Curves at the subtask granularity are not available. In scenarios with multiple sources and subtasks, this makes it difficult to quickly locate latency issues after clustering.
Metrics reported from custom instrumentation within user code cannot be viewed. This can make troubleshooting difficult.
How do I configure or add an alert contact?
When you use CloudMonitor or configure alerts in the ARMS console, you must add or configure contacts in the corresponding console. For more information about alert configuration, see Configure monitoring and alerting.
If your workspace uses the ARMS monitoring service and you configure metric or job failure alerts for a single job directly in the Realtime Compute for Apache Flink development console, add or configure alert contacts by following these steps.
Access the alert configuration page.
Log on to the Realtime Compute for Apache Flink management console. In the Operation column of the target workspace, click Console.
On the page, click the target job name.
Click the Alert Configuration tab.
On the Alert Rules tab, choose to open the create rule panel.
Configure or add an alert contact.
Add
Click Notification Recipient Management next to the Notification Recipient parameter to add contacts, DingTalk robots, and more. For more information about how to configure alerts for DingTalk robots, new webhooks, and Lark robots, see FAQ.
After you add a contact, if you use phone calls for alerts, ensure the recipient's phone number is verified. Otherwise, the alerts will not be delivered. If the Unverified label appears in the Phone column for the target contact on the Contacts tab, click the label to complete the verification.

Configure
For the Notification Recipient parameter, select the desired alert contacts. If the desired contact is not available, add it by following the steps above.
How do I disable the Prometheus Service that is automatically enabled?
If you selected the pay-as-you-go Prometheus Service (ARMS) when you created your workspace, the ARMS service is automatically enabled. If you no longer need to monitor Realtime Compute for Apache Flink, follow these steps to uninstall the Prometheus Service:
Uninstalling the Prometheus instance for a workspace stops monitoring data collection for that workspace and results in the loss of job monitoring data curves. If a job becomes abnormal, you cannot locate the initial time of the abnormality or receive monitoring alerts. Proceed with caution.
Log on to the Prometheus console.
In the navigation pane on the left, click Instance List to go to the instance list page.
From the Tag Filtering drop-down list, select the ID or name of the target workspace.
Find the instance with Instance Type set to Prometheus for Flink Serverless and click Uninstall in the Operation column.
In the dialog box that appears, click Confirm.
How do I find the job that triggered an alert?
Alert events contain the JobID and Deployment ID. However, the JobID changes after a job failover. Therefore, use the Deployment ID to find the specific job that reported an error. You can view the Deployment ID in one of the following ways.
In the Realtime Compute for Apache Flink development console, on the Deployment Details tab, view the Deployment ID in the Basic Configuration section.

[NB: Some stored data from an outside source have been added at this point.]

Lemma ascii_digits_lower (ds : string) :
  forall_chars is_ascii_digit ds = true -> lower ds = ds.
Proof.
  induction ds as [|c ds IH]; simpl; [done|].
  intros [Hc Hds]%andb_true_iff. rewrite IH by done. f_equal.
  by destruct c as [[] [] [] [] [] [] [] []].
Qed.

Lemma normalize_str_of_int (n : Z) :
  0 <= n ->
  (exists g, round_binary64 (n * 1) 1 = g
             /\ is_integer g = true /\ int g = Some n) ->
  _normalize_for_key (str_of_int n) = str_of_int n.
Proof.
  intros Hn (g & Hg & Hint & Hval).
  destruct (str_of_int_digits n Hn) as (Hne & Hds & Hvalue).
  unfold _normalize_for_key. rewrite strip_digits by done.
  rewrite (isdigit_whole (str_of_int n) EmptyString (str_of_int n))
    by (done || by left).
  rewrite float_digits by done. rewrite Hvalue, Hg, Hint, Hval. done.
Qed.

(** The two forms of a key. *)
Lemma normalize_for_key_forms (val : string) :
  _normalize_for_key val = lower (strip val)
  \/ exists n, 0 <= n
               /\ (exists g, round_binary64 (n * 1) 1 = g
                             /\ is_integer g = true /\ int g = Some n)
               /\ _normalize_for_key val = str_of_int n.
Proof.
  unfold _normalize_for_key. set (s := strip val).
  destruct (isdigit (remove_first "." s)); [|by left].
  destruct (float s) as [f|] eqn:Ef; [|by left].
  destruct (is_integer f) eqn:Eint; [|by left].
  destruct (int f) as [v|] eqn:Ev; [|by left].
  right. exists v.
  destruct (float_is_rounding s f Ef) as (n & d & Hn & Hd & Hf).
  destruct (round_binary64_int_fixed n d v f Hn Hd Hf Eint Ev) as [Hv Hg].
  done.
Qed.
End FixedPoint.

(** X23. The key of a cell is in normal form: normalising it again gives it
    back, it has no blank at either end, and it is its own lower case. *)
Theorem normalize_for_key_idempotent (val : string) :
  let key := CombineCsvs._normalize_for_key val in
  CombineCsvs._normalize_for_key key = key
  /\ PyStr.strip key = key
  /\ PyStr.lower key = key.
Proof.
  intros key. unfold key.
  destruct (normalize_for_key_forms val) as [Hlow|(n & Hn & Hg & ->)].
  - split; [|split].
    + transitivity (CombineCsvs._normalize_for_key
                      (PyStr.lower (PyStr.strip val))); [by rewrite Hlow|].
      by rewrite normalize_lower, normalize_strip.
    + by rewrite Hlow, strip_lower, strip_idem.
    + rewrite Hlow. apply lower_idem.
  - destruct (str_of_int_digits n Hn) as (_ & Hds & _).
    split; [by apply normalize_str_of_int|].
    split; [by apply strip_digits|by apply ascii_digits_lower].
Qed.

View the Deployment ID in the job's URL.

How do I configure monitoring and alerting for Flink job restarts?
The Realtime Compute for Apache Flink development console configures alert rules based on Flink metrics. Therefore, after a job failover, metric curves are not displayed, and alerts cannot be triggered. To handle critical events such as job restarts, you can configure a custom rule in the ARMS console based on the instantaneous growth rate of the `flink_jobmanager_job_numRestarts` metric. This allows alerting for job manager (JM) failover events. The following steps provide an example:
Log on to the Realtime Compute for Apache Flink management console.
In the Operation column of the target workspace, click to go to the Application Real-Time Monitoring Service (ARMS) console.
On the Alert Rules page, click Create Prometheus Alert Rule.
Set Detection Type to Custom PromQL and select the instance for alerting.
Write a custom Prometheus Query Language (PromQL) statement.
For example,
irate(flink_jobmanager_job_numRestarts{jobId=~"$jobId",deploymentId=~"$deploymentId"}[1m])>0queries the data for `flink_jobmanager_job_numRestarts` over the last 1 minute and triggers an alert if the instantaneous rate of change is greater than 0.Click Finish.
How do I set log level parameters for a single class?
For example, to set Kafka connector-related parameters such as log4j.logger.org.apache.kafka.clients.consumer=trace (for a source table) and log4j.logger.org.apache.kafka.clients.producer=trace (for a sink table), you must configure them in Log Levels, not in Other Configuration.
How do I enable GC log parameters?
On the page, click the target job name. On the Deployment Details tab, in the Parameter Settings section, add the following code to Other Configuration and save it to apply the changes.
env.java.opts: >-
-XX:+PrintGCDetails -XX:+PrintGCDateStamps -Xloggc:/flink/log/gc.log
-XX:+UseGCLogFileRotation -XX:NumberOfGCLogFiles=2 -XX:GCLogFileSize=50M
A job fails to start after configuring logs for SLS
Problem details
After modifying the job to output logs to Simple Log Service (SLS), the job fails to start with the message Job startup failed. Please retry. and reports the following error:
Unknown ApiException {exceptionType=com.ververica.platform.appmanager.controller.domain.TemplatesRenderException, exceptionMessage=Failed to render {userConfiguredLoggers={}, jobId=3fd090ea-81fc-4983-ace1-0e0e7b******, rootLoggerLogLevel=INFO, clusterName=f7dba7ec27****, deploymentId=41529785-ab12-405b-82a8-1b1d73******, namespace=flinktest-default, priorityClassName=flink-p5, deploymentName=test}} 029999 202312121531-8SHEUBJUJUCause
When you configure job logs, check if you have modified any Twig variables, such as `namespace` or `deploymentId`.

Solution
Reconfigure the settings by following the instructions in Configure job log output. Modify the parameters described in the table as needed.
How do I view, search, and analyze historical Flink operational logs?
Realtime Compute for Apache Flink supports viewing and analyzing historical operational logs in the development console or in external storage.
View and analyze in the job log interface of the development console.
On the Deployment Details tab, you can enable the Log Archiving feature, which is enabled by default. You can also set the Log Archive Retention Period. The default retention period is 7 days, and the most recent 5 MB of operational logs are retained.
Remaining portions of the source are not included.